RGCL Welcomes Lut Colman

Last week Lut Colman visited RGCL from the Instituut voor de Nederlandse Taal, Leiden (INT).

The main objective of Lut’s visit was to gain a deeper understanding of Corpus Pattern Analysis (CPA), a corpus-driven technique developed by Prof. Hanks and implemented in the Pattern Dictionary of English Verbs (PDEV), and to test the lexicographic tools used for PDEV in order to establish whether or not they are suitable for her Dutch pilot project.  Whilst Lut was here, she gave a talk on her upcoming research project.

Title: Dutch Verb Patterns Online: A Collocation and Pattern Dictionary of Dutch Verbs


Dutch Verb Patterns Online is a project to be developed at the Dutch Language Institute (INT) in Leiden. A pilot will consist of a collocation and pattern dictionary of a selection of verbs for advanced learners of Dutch as a second language. For that purpose, the institute will form a consortium with two partners who have expertise in developing e-learning material for language learners.

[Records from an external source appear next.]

Fixpoint GenerateBand_loop (fuel : nat) (states : list (State F))
    (currentState : string) (k : nat) : option (list (State F) * nat) :=
  match fuel with
  | O => None
  | S fuel' =>
      if String.eqb currentState "disconnect" then
        let t0 := InverseCDFExponential (rand k) expectedValueT0 in
        let t0 := if Ts <? t0 then Ts else t0 in
        if Ts <=? SumOfTinState states + t0 then
          let remaining := Ts - SumOfTinState states in
          Some (if f0 <? remaining
                then states ++ [mkState "Disconnect" remaining]
                else states, S k)
        else GenerateBand_loop fuel' (states ++ [mkState "Disconnect" t0])
               (NextState currentState) (S k)
      else
        let t1 := InverseCDFExponential (rand k) expectedValueT1 in
        let t1 := if Ts <? t1 then Ts else t1 in
        if Ts <=? SumOfTinState states + t1 then
          let remaining := Ts - SumOfTinState states in
          Some (if f0 <? remaining
                then states ++ [mkState "Connect" remaining]
                else states, S k)
        else GenerateBand_loop fuel' (states ++ [mkState "Connect" t1])
               (NextState currentState) (S k)
  end.

Definition GenerateBand (fuel : nat) (initialState : string) (k : nat) :
    option (list (State F) * nat) :=
  GenerateBand_loop fuel [] initialState k.

End Gen.
End Clamped.

(** ** main of the third program

    The batch loop: each iteration draws a file size, generates a
    sequence, flags it and simulates the download, and then adds to the
    counts.  The local constants of [main] are the variables below;
    [fuel] bounds each call of [GenerateBand].  The state of the loop is
    the count of draws, the variable [remainingSize] and the three
    accumulators; the lines [main] itself prints are not part of it. *)
Section Main.

Context {F : Type} {num : Float64 F} {math : MathLib F}.

Local Open Scope list_scope.
Local Open Scope f64_scope.

Variable rand : Rand F.
Variables expectedValueSession expectedValueT0 expectedValueT1 : F.
Variables wifiSpeed mobileSpeed alpha xm : F.
Variable fuel : nat.

(** [AvgRemainFailure], [deadline] and [results]. *)
Record Batch : Type := mkBatch {
  AvgRemainFailure : F;
  deadline : nat;
  results : list nat
}.

(** The body of [for i := 1; i <= iterations; i++]. *)
Definition main_iteration (k : nat) (remainingSize : F) (b : Batch) :
    option (nat * F * Batch) :=
  let Ts := expectedValueSession in
  let '(fileSizeMB, k) := Pareto rand alpha xm k in
  let totalFileSizeMb := fileSizeMB * of_len 8 in
  let remainingSize := totalFileSizeMb in
  let '(initialState, k) := InitState rand expectedValueT0 expectedValueT1 k in
  match Clamped.GenerateBand rand expectedValueT0 expectedValueT1 Ts
          fuel initialState k with
  | None => None
  | Some (states, k) =>
      let flag := MeasureBandwidth states wifiSpeed mobileSpeed in
      let results := results b ++ [flag] in
      let remainingSize :=
        finalSize (SimulateDownload states wifiSpeed mobileSpeed)
          remainingSize in
      if f0 <? remainingSize
      then Some (k, remainingSize,
                 mkBatch (AvgRemainFailure b + remainingSize)
                   (deadline b + 1) results)
      else Some (k, remainingSize,
                 mkBatch (AvgRemainFailure b) (deadline b) results)
  end.

Fixpoint main_loop (iterations : nat) (k : nat) (remainingSize : F)
    (b : Batch) : option (nat * F * Batch) :=
  match iterations with
  | O => Some (k, remainingSize, b)
  | S n =>
      match main_iteration k remainingSize b with
      | None => None
      | Some (k', remainingSize', b') => main_loop n k' remainingSize' b'
      end
  end.

(** What [main] computes after the loop: when [AvgRemainFailure > 0], the
    average remaining size and the deadline miss ratio, both over
    [iterations]; and always the ratio of flagged iterations. *)
Definition main_summary (iterations : nat) (b : Batch) : option (F * F) * F :=
  (if f0 <? AvgRemainFailure b
   then Some (AvgRemainFailure b / of_len iterations,
              of_len (deadline b) / of_len iterations)
   else None,
   of_len (fold_left Nat.add (results b) 0)
   / of_len (List.length (results b))).
(** * SuperSet: a shallow embedding of [src/index.js]

    [SuperSet] extends the built-in JavaScript [Set] with collection methods
    ([map], [filter], [reduce], [every], [some]) and with set algebra
    ([union], [subtract], [xor], [intersect], [isSubsetOf], [equals],
    [update]).

    The embedding keeps what the program observes:
    - set objects live in a store, addressed by reference, so that "the same
      instance" and "a new instance" mean what they mean in JavaScript;
    - a set holds its elements in insertion order, without duplicates;
    - a method is a computation over the store that returns, throws, or (for
      the one loop that walks a set while writing to a set) runs out of fuel;
    - a generator is embedded as the sequence it yields when it is drained.
      The only consumer of the generators of this file is the constructor,
      which writes to the object it has just allocated and to nothing else,
      so draining a generator at once and draining it on demand give the same
      sequence.

    Numbers are integers here: NaN, negative zero and fractions are left out.
    Callbacks supplied by a caller are pure functions, or the native
    [Set.prototype.has]. [join] takes the [ToString] operation of the
    language as a parameter. *)

From Stdlib Require Import ZArith.
From stdpp Require Import gmap strings list fin_maps.

(** ** Values *)

Abbreviation loc := nat (only parsing).

Inductive value :=
| VUndefined
| VNull
| VBool (b : bool)
| VNum (n : Z)
| VStr (s : string)
| VSet (l : loc)      (* a reference to a set object of the store *)
| VObj (id : nat).    (* a reference to any other object, compared by identity *)

Global Instance value_eq_dec : EqDecision value.
Proof. solve_decision. Defined.

(** [ToBoolean]: what an [if] makes of a value. *)
Definition truthy (v : value) : bool :=
  match v with
  | VUndefined | VNull => false
  | VBool b => b
  | VNum n => negb (n =? 0)%Z
  | VStr s => negb (bool_decide (s = EmptyString))
  | VSet _ | VObj _ => true
  end.

(** ** The store and the monad of computations *)

Abbreviation heap := (gmap nat (list value)) (only parsing).

Inductive error :=
| TypeError (msg : string).

Inductive outcome (A : Type) :=
| Ok (a : A) (h : heap)
| Throw (e : error)
| OutOfFuel.
Arguments Ok {A} a h.
Arguments Throw {A} e.
Arguments OutOfFuel {A}.

Definition M (A : Type) : Type := heap → outcome A.

Global Instance M_ret : MRet M := λ A a h, Ok a h.

Global Instance M_bind : MBind M := λ A B k c h,
  match c h with
  | Ok a h' => k a h'
  | Throw e => Throw e
  | OutOfFuel => OutOfFuel
  end.

Definition throw {A} (e : error) : M A := λ _, Throw e.

(** ** The built-in [Set] *)

Module JSSet.

(** The [[SetData]] list of the object at [this]. A reference to no set
    object is an incompatible receiver. *)
Definition data (this : loc) : M (list value) := λ h,
  match h !! this with
  | Some d => Ok d h
  | None => Throw (TypeError "incompatible receiver")
  end.

Definition store (this : loc) (d : list value) : M unit := λ h,
  Ok tt (<[this := d]> h).

(** [new Set()] before any element is added. *)
Definition alloc : M loc := λ h,
  let l := fresh (dom h) in Ok l (<[l := []]> h).

Definition size (this : loc) : M nat :=
  d ← data this; mret (length d).

Definition has (this : loc) (v : value) : M bool :=
  d ← data this; mret (bool_decide (v ∈ d)).

(** [add] appends a value that is not there yet and returns the set. *)
Definition add_data (d : list value) (v : value) : list value :=
  if decide (v ∈ d) then d else d ++ [v].

Definition add (this : loc) (v : value) : M loc :=
  d ← data this; store this (add_data d v);; mret this.
(** What one iteration does to a well-shaped state. *)
Lemma iteration_spec (st : LoopState) calls out :
  wf_state x0 st ->
  iteration net a nc classes x0 y st = (calls, out) ->
  Forall (call_good net classes) calls /\
  match out with
  | Ok (Continue st') =>
      wf_state x0 st' /\
      all_adv net y st = false /\
      exists praw,
        shape praw = shape x0 /\
        p_total st' = clamp_ praw (- eps a) (eps a) /\
        data (x_cur st') =
        clamp_ (where_ (is_adv (predict net (data (x_cur st))) y)
                       (data (x_cur st))
                       (t_add x0 (t_scale (1 + overshoot a) (p_total st'))))
               (clip_min a) (clip_max a)
  | Ok (Break st') =>
      data (x_cur st') = data (x_cur st) /\
      p_total st' = p_total st /\
      all_adv net y st = true
  | Raise _ => True
  end.
Proof.
  intros (Hx & Hp & Hg) H. rewrite iteration_eq in H.
  assert (Hlen : length (data (x_cur st)) = length x0)
    by now apply shape_eq_length.
  assert (Hrows' : length (rows classes) = length (data (x_cur st)))
    by lia.
  assert (Hclean : clean (x_cur st)) by (left; exact Hg).
  pose proof (logged_call_good net (x_cur st) 1 classes Hrows' Hclean)
    as Hev.
  fold (first_call net classes st) in Hev.
  destruct (get_grads net (x_cur st) 1 classes) as [[d1 x1]|e] eqn:E.
  2:{ injection H as <- <-. split; [constructor; [exact Hev | constructor] | exact I]. }
  destruct (get_grads_clean net _ _ _ _ _ Hrows' Hclean E)
    as (_ & Hsh1 & Hlog & Hdata1 & Hbuf1).
  cbv zeta in H. simpl fst in H. simpl snd in H. rewrite Hlog in H.
  fold (all_adv net y st) in H.
  destruct (all_adv net y st) eqn:Hadv.
  { injection H as <- <-. split; [constructor; [exact Hev | constructor]|].
    simpl. auto. }
  assert (Hrows1 : length (rows classes) = length (data x1))
    by now rewrite Hdata1.
  assert (Hclean1 : clean x1) by (right; exact Hbuf1).
  destruct (get_grads_for net x1 (range2 nc) classes) as [l r] eqn:E2.
  destruct (get_grads_for_good net classes _ _ _ _ Hrows1 Hclean1 E2)
    as (Hl & _ & Hr).
  destruct r as [[ds x2]|e].
  2:{ injection H as <- <-. split; [constructor; assumption | exact I]. }
  destruct (Hr ds x2 eq_refl) as (Hds & _ & Hdata2 & _).
  simpl fst in H. simpl snd in H.
  destruct (negb (Z.of_nat (length (d1 :: ds)) =? nc - 1)%Z).
  { injection H as <- <-. split; [constructor; assumption | exact I]. }
  injection H as <- <-. split; [constructor; assumption|].
  assert (Hdiffs : Forall (fun d => shape (grads d) = shape x0) (d1 :: ds)).
  { constructor; [now rewrite Hsh1|].
    eapply Forall_impl; [|exact Hds]. intros d Hd. simpl in Hd.
    now rewrite Hd, Hdata1. }
  pose proof (shape_p_step x0 (d1 :: ds) ltac:(discriminate) Hdiffs) as Hstep.
  cbv zeta in Hstep.
  unfold advance. cbv zeta. cbn [x_cur p_total data].
  set (p_step := get_perturbations _ _) in *.
  set (praw := t_add (p_total st) p_step).
  assert (Hpraw : shape praw = shape x0).
  { unfold praw. rewrite shape_t_add; [exact Hp | now rewrite Hp, Hstep]. }
  set (p' := clamp_ praw (- eps a) (eps a)).
  assert (Hp' : shape p' = shape x0)
    by (unfold p'; now rewrite shape_clamp_).
  assert (Hcand : shape (t_add x0 (t_scale (1 + overshoot a) p')) = shape x0).
  { apply shape_t_add. now rewrite shape_t_scale, Hp'. }
  split; [|split; [reflexivity|]].
  - split; [|split; [exact Hp' | reflexivity]].
    cbn [x_cur data fresh grad].
    rewrite shape_clamp_, Hdata2, Hdata1, shape_where_.
    + exact Hx.
    + now apply is_adv_length.
    + now rewrite Hcand.
  - exists praw. split; [exact Hpraw|]. split; [reflexivity|].
    now rewrite Hdata2, Hdata1.
Qed.

End LoopInvariant.

(** ** Induction over the loop *)

Section LoopInduction.

Variable net : Classifier.
Variable a : Attack.
Variable nc : Z.
Variable classes : ClassTable.
Variable x0 : list (list Q).
Variable y : list Z.

Local Abbreviation iter := (iteration net a nc classes x0 y).
Local Abbreviation run_loop := (loop net a nc classes x0 y).

(** A record of the trace is the iteration run from its top state. *)
Definition faithful (rec : IterRecord) : Prop :=
  iter (it_top rec) = (it_calls rec, it_out rec).

Lemma loop_inv (P : LoopState -> Prop) :
  (forall st calls st',
      P st -> iter st = (calls, Ok (Continue st')) -> P st') ->
  forall n st,
    P st ->
    Forall (fun rec => P (it_top rec) /\ faithful rec) (fst (run_loop n st))
    /\
    forall st', snd (run_loop n st) = Ok st' ->
      P st' \/
      exists rec, In rec (fst (run_loop n st)) /\
                  it_out rec = Ok (Break st').
Proof.
  intros Hstep. induction n as [|n IH]; intros st HP; simpl.
  - split; [constructor|]. intros st' H; injection H as <-. now left.
  - destruct (iter st) as [calls out] eqn:E.
    assert (Hrec : P st /\
                   faithful {| it_top := st; it_calls := calls;
                               it_out := out |})
      by (split; [exact HP | exact E]).
    destruct out as [[st1|st1]|e].
    + destruct (IH st1 (Hstep _ _ _ HP E)) as [Hall Hfin].
      destruct (run_loop n st1) as [tr r]. simpl in *.
      split; [constructor; assumption|].
      intros st' H. destruct (Hfin st' H) as [Hl | (rec & Hin & Ho)];
        [now left | right; exists rec; auto].
    + simpl. split; [constructor; [assumption | constructor]|].
      intros st' H; injection H as <-. right.
      eexists; split; [left; reflexivity | reflexivity].
    + simpl. split; [constructor; [assumption | constructor]|].
      discriminate.
Qed.

(** The trace from its [i]-th record on is the loop run from that
    record's top state. *)
Lemma loop_suffix :
  forall n st i rec,
    nth_error (fst (run_loop n st)) i = Some rec ->
    exists m,
      run_loop m (it_top rec)
      = (skipn i (fst (run_loop n st)), snd (run_loop n st)).
Proof.
  induction n as [|n IH]; intros st i rec; simpl.
  - destruct i; discriminate.
  - destruct (iter st) as [calls out] eqn:E.
    destruct out as [[st1|st1]|e].
    + specialize (IH st1).
      destruct (run_loop n st1) as [tr r] eqn:E1. simpl in *.
      destruct i as [|i]; simpl.
      * intros H; injection H as <-. exists (S n). simpl.
        now rewrite E, E1.
      * intros H. exact (IH i rec H).
    + simpl. destruct i as [|[|i]]; simpl; try discriminate.
      intros H; injection H as <-. exists 1. simpl. now rewrite E.
    + simpl. destruct i as [|[|i]]; simpl; try discriminate.
      intros H; injection H as <-. exists 1. simpl. now rewrite E.
Qed.

(** Every state after the first is the result of a [clamp_]. *)
Lemma continue_clamped (st : LoopState) calls st' :
  iter st = (calls, Ok (Continue st')) ->
  (exists z, data (x_cur st') = clamp_ z (clip_min a) (clip_max a)) /\
  (exists praw, p_total st' = clamp_ praw (- eps a) (eps a)).
Proof.
  rewrite iteration_eq.
  destruct (get_grads net (x_cur st) 1 classes) as [d1|e]; [|discriminate].
  cbv zeta.
  destruct (forallb _ _); [discriminate|].
  destruct (get_grads_for _ _ _ _) as [l [more|e]]; [|discriminate].
  destruct (negb _); [discriminate|].
  intros H; injection H as _ <-. unfold advance. cbv zeta. simpl.
  split; eexists; reflexivity.
Qed.

Lemma break_same (st : LoopState) calls st' :
  iter st = (calls, Ok (Break st')) ->
  data (x_cur st') = data (x_cur st) /\ p_total st' = p_total st.
Proof.
  rewrite iteration_eq.
  destruct (get_grads net (x_cur st) 1 classes) as [[d1 x1]|e] eqn:E;
    [|discriminate].
  destruct (get_grads_inv net _ _ _ _ _ E)
    as (i0 & ik & _ & _ & _ & _ & _ & Hd & _).
  cbv zeta.
  destruct (forallb _ _).
  - intros H; injection H as _ <-. simpl. auto.
  - destruct (get_grads_for _ _ _ _) as [l [more|e]]; [|discriminate].
    destruct (negb _); discriminate.
Qed.

Lemma loop_later_clamped :
  forall n st i rec,
    nth_error (fst (run_loop n st)) (S i) = Some rec ->
    exists z, data (x_cur (it_top rec)) = clamp_ z (clip_min a) (clip_max a).
Proof.
  intros [|n] st i rec; simpl; [discriminate|].
  destruct (iter st) as [calls out] eqn:E.
  destruct out as [[st1|st1]|e]; simpl;
    try (destruct i; discriminate).
  pose proof (loop_inv
    (fun s => exists z, data (x_cur s) = clamp_ z (clip_min a) (clip_max a)))
    as Hinv.
  destruct (Hinv (fun s c s' _ H => proj1 (continue_clamped s c s' H))
                 n st1 (proj1 (continue_clamped _ _ _ E))) as [Hall _].
  destruct (run_loop n st1) as [tr r]. simpl in *.
  intros H. apply nth_error_In in H.
  rewrite Forall_forall in Hall. exact (proj1 (Hall rec H)).
Qed.

End LoopInduction.

(** ** Clamping *)

Section Clamp.

Local Open Scope Q_scope.

Lemma clamp_cases (lo hi v : Q) :
  (clamp lo hi v = v /\ lo <= v <= hi) \/
  (clamp lo hi v = lo /\ v < lo /\ lo <= hi) \/
  (clamp lo hi v = hi /\ (hi < v \/ hi < lo)).
Proof.
  unfold clamp, Qmin, Qmax, GenericMinMax.gmin, GenericMinMax.gmax.
  destruct (Qcompare_spec v lo) as [E1|E1|E1];
    match goal with
    | |- context [(?m ?= hi)] => destruct (Qcompare_spec m hi) as [E2|E2|E2]
    end;
    first [ left; split; [reflexivity | lra]
          | right; left; split; [reflexivity | lra]
          | right; right; split; [reflexivity | lra] ].
Qed.

Lemma clamp_in_range (lo hi v : Q) :
  lo <= v <= hi -> clamp lo hi v = v.
Proof.
  intros H.
  destruct (clamp_cases lo hi v) as [[E _] | [(E & H1 & H2) | [E H1]]];
    [exact E | lra |].
  unfold clamp, Qmin, Qmax, GenericMinMax.gmin, GenericMinMax.gmax.
  destruct (Qcompare_spec v lo) as [E1|E1|E1]; try lra;
    destruct (Qcompare_spec v hi) as [E2|E2|E2]; try lra; reflexivity.
Qed.

Lemma clamp_hi (lo hi : Q) : clamp lo hi hi = hi.
Proof.
  unfold clamp, Qmin, Qmax, GenericMinMax.gmin, GenericMinMax.gmax.
  destruct (Qcompare_spec hi lo) as [E1|E1|E1];
    match goal with
    | |- context [(?m ?= hi)] => destruct (Qcompare_spec m hi) as [E2|E2|E2]
    end; try reflexivity; lra.
Qed.

Lemma clamp_idem (lo hi v : Q) :
  clamp lo hi (clamp lo hi v) = clamp lo hi v.
Proof.
  destruct (clamp_cases lo hi v) as [[E H] | [(E & H1 & H2) | [E H1]]];
    rewrite E.
  - now apply clamp_in_range.
  - apply clamp_in_range. lra.
  - apply clamp_hi.
Qed.

Lemma clamp_bounds (lo hi v : Q) :
  lo <= hi -> lo <= clamp lo hi v <= hi.
Proof.
  intros H.
  destruct (clamp_cases lo hi v) as [[E H0] | [(E & H1 & H2) | [E H1]]];
    rewrite E; lra.
Qed.

(** Clamping into an interval that holds [v0] does not move a point away
    from [v0]. *)
Lemma clamp_toward (lo hi v v0 B : Q) :
  lo <= v0 <= hi ->
  Qabs (v - v0) <= B ->
  Qabs (clamp lo hi v - v0) <= B /\ lo <= clamp lo hi v <= hi.
Proof.
  intros H0 HB. apply Qabs_Qle_condition in HB.
  split; [|apply clamp_bounds; lra].
  apply Qabs_Qle_condition.
  destruct (clamp_cases lo hi v) as [[E H] | [(E & H1 & H2) | [E H1]]];
    rewrite E; lra.
Qed.

Lemma scaled_within (c p e : Q) :
  - e <= p <= e -> Qabs (c * p) <= Qabs c * e.
Proof.
  intros H. rewrite Qabs_Qmult.
  assert (Hp : Qabs p <= e) by (apply Qabs_Qle_condition; exact H).
  pose proof (Qabs_nonneg c) as Hc.
  rewrite (Qmult_comm (Qabs c) (Qabs p)), (Qmult_comm (Qabs c) e).
  apply Qmult_le_compat_r; assumption.
Qed.

End Clamp.

(** ** Runs of [perturb] *)

(** The state the loop starts from. *)
Definition initial (x : list (list Q)) : LoopState :=
  {| x_cur := fresh x; p_total := zeros_like x |}.

Lemma initial_wf (x : list (list Q)) : wf_state x (initial x).
Proof.
  split; [reflexivity|]. split; [apply shape_zeros_like | reflexivity].
Qed.

Section Runs.

Variable net : Classifier.

Lemma perturb_run_ok (a a' : Attack) (rng : nat -> Z) (x : list (list Q))
    (y : list Z) (classes : ClassTable) :
  init_classes net a rng x = Ok (a', classes) ->
  let lp := loop net a' (the_num_classes a') classes x y
                 (Z.to_nat (nb_iter a')) (initial x) in
  perturb_run net a rng x y =
  {| self_after := a'; trace := fst lp;
     returned := st' <- snd lp ;; Ok (data (x_cur st')) |}.
Proof.
  intros E. unfold perturb_run. rewrite E. fold (initial x).
  cbv zeta.
  destruct (loop net a' (the_num_classes a') classes x y
              (Z.to_nat (nb_iter a')) (initial x)) as [tr r].
  reflexivity.
Qed.
(** The chain of [replace] calls that makes [component_title] out of the
    fetched title. *)
Definition sanitized_title (title : text) : text :=
  Py.replace DQ (txt "{dblquote}")
    (Py.replace ":"%char (txt "{colon}")
      (Py.replace ">"%char (txt "{gt}")
        (Py.replace "<"%char (txt "{lt}")
          (Py.replace "\"%char (txt "{backslash}")
            (Py.replace "/"%char (txt "{slash}")
              (Py.replace "."%char (txt "_")
                (Py.replace " "%char (txt "_") title))))))).

(** The sanitiser read character by character: what one character of the
    title becomes. *)
Definition escape_token (c : ascii) : text :=
  if Ascii.eqb c " "%char then txt "_"
  else if Ascii.eqb c "."%char then txt "_"
  else if Ascii.eqb c "/"%char then txt "{slash}"
  else if Ascii.eqb c "\"%char then txt "{backslash}"
  else if Ascii.eqb c "<"%char then txt "{lt}"
  else if Ascii.eqb c ">"%char then txt "{gt}"
  else if Ascii.eqb c ":"%char then txt "{colon}"
  else if Ascii.eqb c DQ then txt "{dblquote}"
  else [c].

(** A token in brackets: [{name}]. *)
Definition bracketed (t : text) : bool :=
  match t with
  | c :: rest => Ascii.eqb c "{"%char && Py.startswith (txt "}") (rev rest)
  | [] => false
  end.

(** The local class [kicad_symbol]: the buffer the shape handlers write to. *)
Record kicad_symbol : Type := KicadSymbol {
  drawing : text;
  pinNamesHide : text;
  pinNumbersHide : text
}.

Definition kicad_symbol_init : kicad_symbol :=
  KicadSymbol [] (txt "(pin_names hide)") (txt "(pin_numbers hide)").

Definition draw (more : text) (ks : kicad_symbol) : kicad_symbol :=
  KicadSymbol (drawing ks ++ more) (pinNamesHide ks) (pinNumbersHide ks).

(** What of the decoded answer of the service the code reads:
    [result.title], [result.packageDetail.dataStr.head.c_para.pre],
    [result.dataStr.shape], [result.dataStr.head.x], [.y] and [.c_para]. *)
Record component_data : Type := ComponentData {
  title : text;
  pre : text;
  shape : list text;
  head_x : text;
  head_y : text;
  c_para : gmap text text
}.

Record response : Type := Response {
  status_code : Z;
  content : component_data
}.

(** [requests.codes.ok] *)
Definition codes_ok : Z := 200.

(** A shape handler: the arguments of the primitive, the translation, and
    the buffer, which it updates. *)
Definition handler : Type := list text -> text * text -> kicad_symbol -> kicad_symbol.

(** The locals of [create_symbol] that live across iterations; a local that
    is bound only inside the loop is [None] until it is bound. *)
Record locals : Type := Locals {
  the_symbol : kicad_symbol;
  ComponentName : text;
  symmbol_prefix : option text;
  component_types_values : option (list (text * text));
  value : option text;
  datasheet_link : text;
  library_name : text;
  filename : option text
}.

Definition is_empty (t : text) : bool :=
  match t with [] => true | _ => false end.

Definition text_eqb (a b : text) : bool := bool_decide (a = b).

(** [tuple] of the pairs [(value_type, c_para[value_type])] for the supported
    types that the header has. *)
Definition header_types_values (d : component_data) : list (text * text) :=
  flat_map (fun value_type =>
              match c_para d !! value_type with
              | Some v => [(value_type, v)]
              | None => []
              end)
           supported_value_types.

(** The template of one record, [template_lib_component]. *)
Definition render_component
    (ComponentName : text) (ks : kicad_symbol)
    (symmbol_prefix value footprint_name datasheet_link component_id : text)
    (component_types_values : list (text * text)) : text :=
  txt "  (symbol " ++ quoted ComponentName ++ txt " " ++ pinNamesHide ks
  ++ txt " " ++ pinNumbersHide ks ++ txt " (in_bom yes) (on_board yes)" ++ [LF]
  ++ txt "    (property " ++ quoted (txt "Reference") ++ txt " "
  ++ quoted symmbol_prefix ++ txt " (id 0) (at 0 1.27 0)" ++ [LF]
  ++ txt "      (effects (font (size 1.27 1.27)))" ++ [LF]
  ++ txt "    )" ++ [LF]
  ++ txt "    (property " ++ quoted (txt "Value") ++ txt " "
  ++ quoted value ++ txt " (id 1) (at 0 -2.54 0)" ++ [LF]
  ++ txt "      (effects (font (size 1.27 1.27)))" ++ [LF]
  ++ txt "    )" ++ [LF]
  ++ txt "    (property " ++ quoted (txt "Footprint") ++ txt " "
  ++ quoted footprint_name ++ txt " (id 2) (at 0 -10.16 0)" ++ [LF]
  ++ txt "      (effects (font (size 1.27 1.27) italic) hide)" ++ [LF]
  ++ txt "    )" ++ [LF]
  ++ txt "    (property " ++ quoted (txt "Datasheet") ++ txt " "
  ++ quoted datasheet_link ++ txt " (id 3) (at -2.286 0.127 0)" ++ [LF]
  ++ txt "      (effects (font (size 1.27 1.27)) (justify left) hide)" ++ [LF]
  ++ txt "    )" ++ [LF]
  ++ txt "    (property " ++ quoted (txt "ki_keywords") ++ txt " "
  ++ quoted component_id ++ txt " (id 4) (at 0 0 0)" ++ [LF]
  ++ txt "      (effects (font (size 1.27 1.27)) hide)" ++ [LF]
  ++ txt "    )" ++ [LF]
  ++ txt "    (property " ++ quoted (txt "LCSC") ++ txt " "
  ++ quoted component_id ++ txt " (id 5) (at 0 0 0)" ++ [LF]
  ++ txt "      (effects (font (size 1.27 1.27)) hide)" ++ [LF]
  ++ txt "    )" ++ [LF]
  ++ txt "    " ++ get_type_values_properties 6 component_types_values
  ++ drawing ks ++ [LF]
  ++ txt "  )" ++ [LF].

(** [s.split(sep)] for a one-character separator *)
Fixpoint split (sep : ascii) (s : text) : list text :=
  match s with
  | [] => [[]]
  | c :: s' =>
      if Ascii.eqb c sep then [] :: split sep s'
      else match split sep s' with
           | seg :: segs => (c :: seg) :: segs
           | [] => [[c]]
           end
  end.

Section CreateSymbol.

(** The collaborators: the parts service, the registry of shape handlers
    ([symbol_handlers.handlers], a dictionary from type tag to handler) and
    the lookup in the local parts database. *)
Variable fetch : text -> response.
Variable handlers : text -> option handler.
Variable load_jlcparts_metadata : text -> text -> gmap text text.

(** The arguments of [create_symbol] that the loop only reads. *)
Variable symbol_component_uuid : list text.
Variable footprint_name symbol_path output_dir component_id jlcparts_db : text.
Variable skip_existing : bool.

(** One line of [symbol_shape]. *)
Definition draw_line (d : component_data) (ks : kicad_symbol) (line : text)
    : kicad_symbol :=
  let args := split "~"%char line in
  let model := hd [] args in
  match handlers model with
  | None => ks                            (* logged, skipped *)
  | Some h => h (tl args) (head_x d, head_y d) ks
  end.
(* ===== verification/_CoqProject ===== *)
-Q . S2P
Prelude.v
AwsCommon.v
Counting.v
BufferPool.v
BufferPoolInv.v
BufferPoolOps.v
BufferPoolSpec.v
BufferPoolProps.v
PartMath.v
ByteCursor.v
HttpHeaders.v
HttpMessage.v
Checksums.v
ChecksumContext.v
Listing.v
BodyStream.v
PriorityQueue.v
Tracking.v
Delivery.v
DeliveryInv.v
DeliveryOrder.v
DeliveryEvent.v
DeliveryProps.v
AutoRangedPut.v
PutSystem.v
PutInv.v
PutData.v
PutUpload.v
PutFinal.v
PutPrepare.v
PutSteps.v
PutProps.v
AutoRangedGet.v
GetSpread.v
GetDownload.v
GetDownloadInv.v
GetProps.v
FileDelivery.v
ClientConfig.v
Client.v
ClientInv.v
ClientSteps.v
ClientWork.v
ClientLimits.v
ClientLive.v
ClientProps.v
PrepareQueue.v
Endpoints.v
Shutdown.v
MetaInit.v
Factory.v
UploadTimeout.v
ResumeToken.v
Finish.v
Response.v
Sending.v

The aim of the project is a database and web application with information sections on verbs for language learners:

1) collocations: semi-fixed lexical combinations and fixed grammatical collocations that need not be defined, such as een fout {maken, begaan} (make a mistake), vertouwen op (rely on), etc.

2) idioms: expressions that have to be defined because the meaning is opaque, such as de strijdbijl begraven (bury the hatchet)

3) GDEX-examples. GDEX stands for good dictionary examples: short, representative and illustrative example sentences from a corpus

4) verb patterns: semantically motivated pieces of phraseology in which the valency slots of the verb are occupied by arguments of a particular semantic type (e.g. human, location). Semantic types are realized by lexical sets: lists of words and phrases that occur as collocates. Each pattern corresponds to a meaning. Patterns are identified by means of Corpus Pattern Analysis (CPA), a lexicographical technique used by Patrick Hanks in the Pattern Dictionary of English Verbs, PDEV (http://pdev.org.uk/ ) and based on his Theory of Norms and Exploitations (Hanks 2013).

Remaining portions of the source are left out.